[Collected data entries]

════════════════

Lemma sort_normal l : Forall normal l -> Forall normal (sort_by_column l).
Proof.
  rewrite !Forall_forall. intros H x Hx. apply H, sort_In, Hx.
Qed.

Lemma find_passed column pre suf :
  Forall (fun f => Field.column f < column) pre ->
  find (reaches column) (pre ++ suf) = find (reaches column) suf.
Proof.
  induction 1 as [|f pre Hf _ IH]; simpl; [reflexivity|].
  unfold reaches at 1. destruct (Z.leb_spec column (Field.column f)); [lia|exact IH].
Qed.

Lemma getWidth_loop_walk fields : forall suf pre column count n,
  sort_by_column fields = pre ++ suf ->
  Forall (fun f => Field.column f < column) pre ->
  Forall normal suf ->
  Forall safe suf ->
  (List.length suf < n)%nat ->
  getWidth_loop n fields column count = Ok (walk suf column count).
Proof.
  induction suf as [|f suf IH]; intros pre column count n Hs Hpre Hn Hsafe Hlen;
    (destruct n as [|n]; [simpl in Hlen; lia|]).
  - simpl. rewrite getNextField_sorted, Hs, find_passed by assumption. reflexivity.
  - inversion Hn as [|? ? [Hw Hc] Hn']; subst.
    inversion Hsafe as [|? ? Hf Hsafe']; subst. unfold safe in Hf.
    cbn [walk]. unfold reaches at 1.
    destruct (Z.leb_spec column (Field.column f)) as [Hle|Hlt].
    + cbn [getWidth_loop].
      rewrite getNextField_sorted, Hs, find_passed by assumption.
      cbn [find]. unfold reaches at 1.
      destruct (Z.leb_spec column (Field.column f)); [|lia].
      rewrite Number_add_exact by lia. cbn [bind].
      apply (IH (pre ++ [f])).
      * now rewrite <- app_assoc.
      * apply Forall_app; split.
        -- eapply Forall_impl; [|exact Hpre]. simpl; intros; lia.
        -- constructor; [lia|constructor].
      * assumption.
      * assumption.
      * simpl in Hlen; lia.
    + apply (IH (pre ++ [f])).
      * now rewrite <- app_assoc.
      * apply Forall_app; split; [assumption|]. constructor; [lia|constructor].
      * assumption.
      * assumption.
      * simpl in Hlen; lia.
Qed.

(** A walk that returns counted at most the fields before it, and when it
    counted them all every sum it formed was exact. *)
Lemma getWidth_loop_safe fields : forall suf pre column count n column' count',
  sort_by_column fields = pre ++ suf ->
  Forall (fun f => Field.column f < column) pre ->
  Forall normal suf ->
  (List.length suf < n)%nat ->
  getWidth_loop n fields column count = Ok (column', count') ->
  count' <= count + Z.of_nat (List.length suf)
  /\ (count' = count + Z.of_nat (List.length suf) -> Forall safe suf).
Proof.
  induction suf as [|f suf IH];
    intros pre column count n column' count' Hs Hpre Hn Hlen;
    (destruct n as [|n]; [simpl in Hlen; lia|]).
  - simpl. rewrite getNextField_sorted, Hs, find_passed by assumption.
    cbn [find]. intros Hr; injection Hr as <- <-. split; [lia | constructor].
  - inversion Hn as [|? ? [Hw Hc] Hn']; subst.
    destruct (Z.leb_spec column (Field.column f)) as [Hle|Hlt].
    + cbn [getWidth_loop].
      rewrite getNextField_sorted, Hs, find_passed by assumption.
      cbn [find]. unfold reaches at 1.
      destruct (Z.leb_spec column (Field.column f)); [|lia].
      destruct (Number_add (Field.column f) (Field.width f)) as [next| |] eqn:Ha;
        cbn [bind]; try discriminate.
      apply Number_add_inv in Ha. destruct Ha as [-> Ha].
      intros Hr. apply (IH (pre ++ [f])) in Hr; try assumption.
      * cbn [List.length]. destruct Hr as [H1 H2]. split; [lia|].
        intros E. constructor; [unfold safe; lia | apply H2; lia].
      * now rewrite <- app_assoc.
      * apply Forall_app; split.
        -- eapply Forall_impl; [|exact Hpre]. simpl; intros; lia.
        -- constructor; [lia|constructor].
      * simpl in Hlen; lia.
    + intros Hr. apply (IH (pre ++ [f])) in Hr; try assumption.
      * cbn [List.length]. destruct Hr as [H1 _]. split; lia.
      * now rewrite <- app_assoc.
      * apply Forall_app; split; [assumption|]. constructor; [lia|constructor].
      * simpl in Hlen; lia.
Qed.

Lemma walk_count_le l : forall column count,
  count <= snd (walk l column count) <= count + Z.of_nat (List.length l).
Proof.
  induction l as [|f l IH]; intros column count; cbn [walk List.length].
  - simpl. lia.
  - destruct (reaches column f).
    + specialize (IH (Field.column f + Field.width f) (count + 1)). lia.
    + specialize (IH column count). lia.
Qed.

Lemma walk_separate l : forall column count,
  separate_from column l = true ->
  walk l column count = (cover_end column l, count + Z.of_nat (List.length l)).
Proof.
  induction l as [|f l IH]; intros column count; cbn [walk separate_from cover_end List.length].
  - intros _. f_equal. lia.
  - rewrite andb_true_iff. intros [H1 H2]. unfold reaches. rewrite H1, IH by assumption.
    f_equal. lia.
Qed.

Lemma walk_overlap l : forall column count,
  separate_from column l = false ->
  snd (walk l column count) < count + Z.of_nat (List.length l).
Proof.
  induction l as [|f l IH]; intros column count; cbn [walk separate_from List.length].
  - discriminate.
  - unfold reaches. destruct (column <=? Field.column f); simpl.
    + intros H. specialize (IH _ (count + 1) H). lia.
    + intros _. pose proof (walk_count_le l column count). lia.
Qed.

Lemma cover_end_last l : forall column, l <> [] ->
  cover_end column l - 1 =
  last (map (fun f => Field.column f + Field.width f - 1) l) 0.
Proof.
  induction l as [|f l IH]; intros column Hne; [congruence|].
  destruct l as [|g l]; [reflexivity|].
  cbn [cover_end]. cbn [cover_end] in IH. rewrite (IH 0) by discriminate. reflexivity.
Qed.

Lemma sort_safe l : Forall safe l -> Forall safe (sort_by_column l).
Proof.
  rewrite !Forall_forall. intros H x Hx. apply H, sort_In, Hx.
Qed.

Lemma getWidth_walk fields :
  Forall normal fields -> Forall safe fields ->
  getWidth_loop (S (List.length fields)) fields 1 0
  = Ok (walk (sort_by_column fields) 1 0).
Proof.
  intros Hn Hsafe. apply (getWidth_loop_walk fields _ []).
  - reflexivity.
  - constructor.
  - now apply sort_normal.
  - now apply sort_safe.
  - rewrite sort_length. lia.
Qed.

(** [getWidth] returns only when every sum it formed was exact. *)
Lemma getWidth_safe fields width :
  Forall normal fields -> getWidth fields = Ok width -> Forall safe fields.
Proof.
  intros Hn. unfold getWidth.
  destruct (getWidth_loop _ fields 1 0) as [[column count]| |] eqn:Hl; cbn [bind];
    try discriminate.
  destruct (count <=? 0); [discriminate|].
  destruct (Z.ltb_spec count (Z.of_nat (List.length fields))) as [|Hc]; [discriminate|].
  intros _.
  assert (Hlen : (List.length (sort_by_column fields) < S (List.length fields))%nat)
    by (rewrite sort_length; lia).
  destruct (getWidth_loop_safe fields (sort_by_column fields) [] 1 0 _ _ _
              eq_refl (Forall_nil _) (sort_normal _ Hn) Hlen Hl) as [Hle Hall].
  rewrite sort_length in *.
  rewrite Forall_forall. intros x Hx.
  assert (Hs : Forall safe (sort_by_column fields)) by (apply Hall; lia).
  rewrite Forall_forall in Hs. apply Hs, sort_In, Hx.
Qed.

Lemma sort_nonempty f l : sort_by_column (f :: l) <> [].
Proof.
  intros H. apply (f_equal (@List.length _)) in H.
  rewrite sort_length in H. discriminate.
Qed.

════════════════

> [ASSIGNED TASK]: Each entry is to be returned in full, character for character.

> [TASK SOLUTION]:
Lemma sort_normal l : Forall normal l -> Forall normal (sort_by_column l).
Proof.
  rewrite !Forall_forall. intros H x Hx. apply H, sort_In, Hx.
Qed.

Lemma find_passed column pre suf :
  Forall (fun f => Field.column f < column) pre ->
  find (reaches column) (pre ++ suf) = find (reaches column) suf.
Proof.
  induction 1 as [|f pre Hf _ IH]; simpl; [reflexivity|].
  unfold reaches at 1. destruct (Z.leb_spec column (Field.column f)); [lia|exact IH].
Qed.

Lemma getWidth_loop_walk fields : forall suf pre column count n,
  sort_by_column fields = pre ++ suf ->
  Forall (fun f => Field.column f < column) pre ->
  Forall normal suf ->
  Forall safe suf ->
  (List.length suf < n)%nat ->
  getWidth_loop n fields column count = Ok (walk suf column count).
Proof.
  induction suf as [|f suf IH]; intros pre column count n Hs Hpre Hn Hsafe Hlen;
    (destruct n as [|n]; [simpl in Hlen; lia|]).
  - simpl. rewrite getNextField_sorted, Hs, find_passed by assumption. reflexivity.
  - inversion Hn as [|? ? [Hw Hc] Hn']; subst.
    inversion Hsafe as [|? ? Hf Hsafe']; subst. unfold safe in Hf.
    cbn [walk]. unfold reaches at 1.
    destruct (Z.leb_spec column (Field.column f)) as [Hle|Hlt].
    + cbn [getWidth_loop].
      rewrite getNextField_sorted, Hs, find_passed by assumption.
      cbn [find]. unfold reaches at 1.
      destruct (Z.leb_spec column (Field.column f)); [|lia].
      rewrite Number_add_exact by lia. cbn [bind].
      apply (IH (pre ++ [f])).
      * now rewrite <- app_assoc.
      * apply Forall_app; split.
        -- eapply Forall_impl; [|exact Hpre]. simpl; intros; lia.
        -- constructor; [lia|constructor].
      * assumption.
      * assumption.
      * simpl in Hlen; lia.
    + apply (IH (pre ++ [f])).
      * now rewrite <- app_assoc.
      * apply Forall_app; split; [assumption|]. constructor; [lia|constructor].
      * assumption.
      * assumption.
      * simpl in Hlen; lia.
Qed.

(** A walk that returns counted at most the fields before it, and when it
    counted them all every sum it formed was exact. *)
Lemma getWidth_loop_safe fields : forall suf pre column count n column' count',
  sort_by_column fields = pre ++ suf ->
  Forall (fun f => Field.column f < column) pre ->
  Forall normal suf ->
  (List.length suf < n)%nat ->
  getWidth_loop n fields column count = Ok (column', count') ->
  count' <= count + Z.of_nat (List.length suf)
  /\ (count' = count + Z.of_nat (List.length suf) -> Forall safe suf).
Proof.
  induction suf as [|f suf IH];
    intros pre column count n column' count' Hs Hpre Hn Hlen;
    (destruct n as [|n]; [simpl in Hlen; lia|]).
  - simpl. rewrite getNextField_sorted, Hs, find_passed by assumption.
    cbn [find]. intros Hr; injection Hr as <- <-. split; [lia | constructor].
  - inversion Hn as [|? ? [Hw Hc] Hn']; subst.
    destruct (Z.leb_spec column (Field.column f)) as [Hle|Hlt].
    + cbn [getWidth_loop].
      rewrite getNextField_sorted, Hs, find_passed by assumption.
      cbn [find]. unfold reaches at 1.
      destruct (Z.leb_spec column (Field.column f)); [|lia].
      destruct (Number_add (Field.column f) (Field.width f)) as [next| |] eqn:Ha;
        cbn [bind]; try discriminate.
      apply Number_add_inv in Ha. destruct Ha as [-> Ha].
      intros Hr. apply (IH (pre ++ [f])) in Hr; try assumption.
      * cbn [List.length]. destruct Hr as [H1 H2]. split; [lia|].
        intros E. constructor; [unfold safe; lia | apply H2; lia].
      * now rewrite <- app_assoc.
      * apply Forall_app; split.
        -- eapply Forall_impl; [|exact Hpre]. simpl; intros; lia.
        -- constructor; [lia|constructor].
      * simpl in Hlen; lia.
    + intros Hr. apply (IH (pre ++ [f])) in Hr; try assumption.
      * cbn [List.length]. destruct Hr as [H1 _]. split; lia.
      * now rewrite <- app_assoc.
      * apply Forall_app; split; [assumption|]. constructor; [lia|constructor].
      * simpl in Hlen; lia.
Qed.

Lemma walk_count_le l : forall column count,
  count <= snd (walk l column count) <= count + Z.of_nat (List.length l).
Proof.
  induction l as [|f l IH]; intros column count; cbn [walk List.length].
  - simpl. lia.
  - destruct (reaches column f).
    + specialize (IH (Field.column f + Field.width f) (count + 1)). lia.
    + specialize (IH column count). lia.
Qed.

Lemma walk_separate l : forall column count,
  separate_from column l = true ->
  walk l column count = (cover_end column l, count + Z.of_nat (List.length l)).
Proof.
  induction l as [|f l IH]; intros column count; cbn [walk separate_from cover_end List.length].
  - intros _. f_equal. lia.
  - rewrite andb_true_iff. intros [H1 H2]. unfold reaches. rewrite H1, IH by assumption.
    f_equal. lia.
Qed.

Lemma walk_overlap l : forall column count,
  separate_from column l = false ->
  snd (walk l column count) < count + Z.of_nat (List.length l).
Proof.
  induction l as [|f l IH]; intros column count; cbn [walk separate_from List.length].
  - discriminate.
  - unfold reaches. destruct (column <=? Field.column f); simpl.
    + intros H. specialize (IH _ (count + 1) H). lia.
    + intros _. pose proof (walk_count_le l column count). lia.
Qed.

Lemma cover_end_last l : forall column, l <> [] ->
  cover_end column l - 1 =
  last (map (fun f => Field.column f + Field.width f - 1) l) 0.
Proof.
  induction l as [|f l IH]; intros column Hne; [congruence|].
  destruct l as [|g l]; [reflexivity|].
  cbn [cover_end]. cbn [cover_end] in IH. rewrite (IH 0) by discriminate. reflexivity.
Qed.

Lemma sort_safe l : Forall safe l -> Forall safe (sort_by_column l).
Proof.
  rewrite !Forall_forall. intros H x Hx. apply H, sort_In, Hx.
Qed.

Lemma getWidth_walk fields :
  Forall normal fields -> Forall safe fields ->
  getWidth_loop (S (List.length fields)) fields 1 0
  = Ok (walk (sort_by_column fields) 1 0).
Proof.
  intros Hn Hsafe. apply (getWidth_loop_walk fields _ []).
  - reflexivity.
  - constructor.
  - now apply sort_normal.
  - now apply sort_safe.
  - rewrite sort_length. lia.
Qed.

(** [getWidth] returns only when every sum it formed was exact. *)
Lemma getWidth_safe fields width :
  Forall normal fields -> getWidth fields = Ok width -> Forall safe fields.
Proof.
  intros Hn. unfold getWidth.
  destruct (getWidth_loop _ fields 1 0) as [[column count]| |] eqn:Hl; cbn [bind];
    try discriminate.
  destruct (count <=? 0); [discriminate|].
  destruct (Z.ltb_spec count (Z.of_nat (List.length fields))) as [|Hc]; [discriminate|].
  intros _.
  assert (Hlen : (List.length (sort_by_column fields) < S (List.length fields))%nat)
    by (rewrite sort_length; lia).
  destruct (getWidth_loop_safe fields (sort_by_column fields) [] 1 0 _ _ _
              eq_refl (Forall_nil _) (sort_normal _ Hn) Hlen Hl) as [Hle Hall].
  rewrite sort_length in *.
  rewrite Forall_forall. intros x Hx.
  assert (Hs : Forall safe (sort_by_column fields)) by (apply Hall; lia).
  rewrite Forall_forall in Hs. apply Hs, sort_In, Hx.
Qed.

Lemma sort_nonempty f l : sort_by_column (f :: l) <> [].
Proof.
  intros H. apply (f_equal (@List.length _)) in H.
  rewrite sort_length in H. discriminate.
Qed.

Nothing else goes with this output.